Именно так, через запятую – «уму, шутовству».


Дело в том, что Рабле заложил еще одну важнейшую черту современной европейской культуры – умение сочетать разные регистры. Рабле, не обинуясь, чередовал перечисление разных способов подтирки с описанием идеального устройства общества (Телемское аббатство), шалопайских проказ вроде изощренной мести несговорчивой даме (опрыскать ее исподтишка выделениями текущей сучки, после чего к ней сбегутся все окрестные кобели) – с развернутым планом гуманистического воспитания. И точно так же любой европейский интеллектуал не считает для себя зазорным обсуждать с живейшим интересом меню в ресторане и ходить на рок-концерты.
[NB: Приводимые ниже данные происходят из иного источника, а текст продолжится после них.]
Record Chunk := {
  chunk_id : Z;
  document_id : uuid;
  chunk_topic_id : uuid;
  content : string;
  embedding : option vector;
  is_active : bool;
  metadata : option jsonb
}.

Record Quiz := {
  quiz_id : uuid;
  quiz_topic_id : uuid;
  quiz_user_id : uuid;
  quiz_length : Z;
  quiz_status : processing_status
}.

Record QuizQuestion := {
  qq_id : uuid;
  qq_quiz_id : uuid;
  question : string;
  order_index : Z
}.

Record QuizOption := {
  qo_id : uuid;
  qo_question_id : uuid;
  option_text : string;
  is_correct : bool
}.

Record QuizAttempt := {
  qa_id : uuid;
  qa_quiz_id : uuid;
  qa_user_id : uuid;
  submitted_at : option timestamptz;
  score_percent : option Z;
  duration_sec : option Z
}.

Record AttemptAnswer := {
  attempt_id : uuid;
  aa_question_id : uuid;
  selected_option_id : uuid;
  aa_is_correct : bool
}.

(** ** The database *)

Record DB := {
  categories : list Category;
  topics : list Topic;
  topic_files : list TopicFile;
  documents : list Document;
  chunks : list Chunk;
  quizzes : list Quiz;
  quiz_questions : list QuizQuestion;
  quiz_options : list QuizOption;
  quiz_attempts : list QuizAttempt;
  attempt_answers : list AttemptAnswer
}.

Definition with_categories (db : DB) (l : list Category) : DB :=
  {| categories := l; topics := topics db; topic_files := topic_files db;
     documents := documents db; chunks := chunks db; quizzes := quizzes db;
     quiz_questions := quiz_questions db; quiz_options := quiz_options db;
     quiz_attempts := quiz_attempts db; attempt_answers := attempt_answers db |}.
Lemma insert_or_ignore_file_prefix (cn : Conn) (path : option string) :
  files (db cn) `prefix_of` files (db (insert_or_ignore_file cn path)).
Proof.
  destruct (insert_or_ignore_file_result cn path) as [[_ ->]|[_ ->]];
    [by apply prefix_app_r | done].
Qed.

(** X3. Resolving a path that has no file row stores one new row for it
    and returns that row's id, which is positive and larger than every
    id of the table; rows already stored are kept, and the path resolves
    to the new id from then on. *)
Theorem upsert_file_new_path (cn : Conn) (p : string) :
  select_file_id (files (db cn)) (Some p) = None →
  ∃ cn' i,
    upsert_file cn (Some p) = Some (cn', i) ∧
    files (db cn') = files (db cn) ++ [mkFileRow i (Some p)] ∧
    0 < i ∧ (∀ r, r ∈ files (db cn) → f_id r < i) ∧
    select_file_id (files (db cn')) (Some p) = Some i.
Proof.
  intros Hs. destruct (upsert_file_absent cn (Some p) Hs) as (cn' & Hup & Hf).
  exists cn', (next_file_id (db cn)). split; [done|]. split; [done|].
  pose proof (next_file_id_pos (db cn)). split; [lia|]. split.
  - intros r Hr. by apply next_file_id_fresh.
  - rewrite Hf, select_file_id_app, Hs. simpl. by rewrite decide_True.
Qed.
(** Modelled from the spec: [makeAccessTokenVerifier] is imported by
    the tools from src/auth/verifyAssertion.ts but its body is not part
    of the sources.  Section 4.5: same header parsing and
    signature/audience checks as the assertion verifier; the issuer
    must be the Token Service's identity (the tools recognise that
    failure by the text "Invalid issuer"); the replay guard of section
    4.6 is consulted, a record being reusable once expired; the
    subject is the agent and the decoded scope list is returned. *)
Definition makeAccessTokenVerifier (jwksUrl expectedAudience : string)
    (now : Z) (authorizationHeader : string)
  : M (gmap string Z) AccessInfo :=
  λ replayTable,
  if negb (startsWith authorizationHeader "Bearer ") then
    (inl (Error "Missing bearer token"), replayTable)
  else
    let token := slice 7 authorizationHeader in
    match jwtVerify token jwksUrl expectedAudience with
    | inl e => (inl e, replayTable)
    | inr (payload, _) =>
      if negb (bool_decide (Jose.iss payload = Some tokenServiceIssuer))
      then (inl (Error "Invalid issuer"), replayTable)
      else
        match Jose.exp payload, Jose.jti payload with
        | Some e, Some j =>
          match VerifyAssertion.spec_record now j e replayTable with
          | (false, t) => (inl (Error "Replay detected"), t)
          | (true, t) =>
            (inr {| agentId := default "" (Jose.sub payload);
                    scopes := Jose.scopes payload |}, t)
          end
        | _, _ => (inl (Error "Missing exp/jti"), replayTable)
        end
    end.
End makeAccessTokenVerifier.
Для русского же классического, и для советского кондового интеллигента всерьез обсуждать «жратву» казалось просто неприлично (впрочем, им и обсуждать-то было особо нечего), а когда рок-музыкант Леонид Федоров в десятые годы выступил несколько раз по приглашению скрипачки Татьяны Гринденко в филармоническом зале, мумифицированная консерваторская клака восприняла это как хулиганство и покушение на святыню.

Более того: когда после 1960-х годов выяснилось, что можно быть дельным человеком, не только заботясь о красе ногтей, но и прямо наоборот – отращивая длинные волосы и ходя в драных джинсах, европейцы – помнящие, опять-таки, о Рабле – восприняли это как не то чтобы должное, но допустимое в рамках дискурса. А вот талантливый переводчик, но заскорузлый советский человек Лев Гинзбург (автор всем известного «Во французской стороне, на чужой планете») испытал прямо-таки шок, когда обнаружил в ФРГ, что средневековые латинские тексты можно не только благоговейно изучать на академическом семинариуме, но и просто горланить на улице. В своем мемуаре «Разбилось лишь сердце мое» он писал: «В одном доме с Наташей, прямо под ней, в первом этаже обосновались молодые музыканты – группа «Раввива»: два молодых человека и девушка. Они исполняли песни вагантов на первозданный мотив. Впервые я узнал, что ваганты представляли собой некое подобие музыкальных групп… (и это после того, как он их много переводил!!! – МВ). Я встретился с озорной песней, которую когда-то переводил: так называемый макаронический стих, где строки, написанные на средневерхненемецком языке, потешно перемежались латинскими. Девушка надела на голову венок, один из молодых людей – серую шляпу с пером, другой – малиновую магистерскую шапочку, укрепил на колене ремешок с бубенчиками. «Я скромной девушкой была», – начала девушка по-немецки. «Вирго дум флорежам», – подтвердил на латыни юноша в серой шляпе. «Нежна, приветлива, мила», – с вызовом пропела девушка. «Омнибус плацебам», – важно добавил юноша. Все это было удивительно».

Нам сейчас трудно понять – что здесь удивительного? Эти немецкие ребята – такие же студиозусы того же самого университета, что и 500 лет назад. Но это удивление по поводу удивления Гинзбурга показывает, что, тем же советским стилем говоря, уроки Рабле все-таки добрались и до нас. Хоть и с оговорками.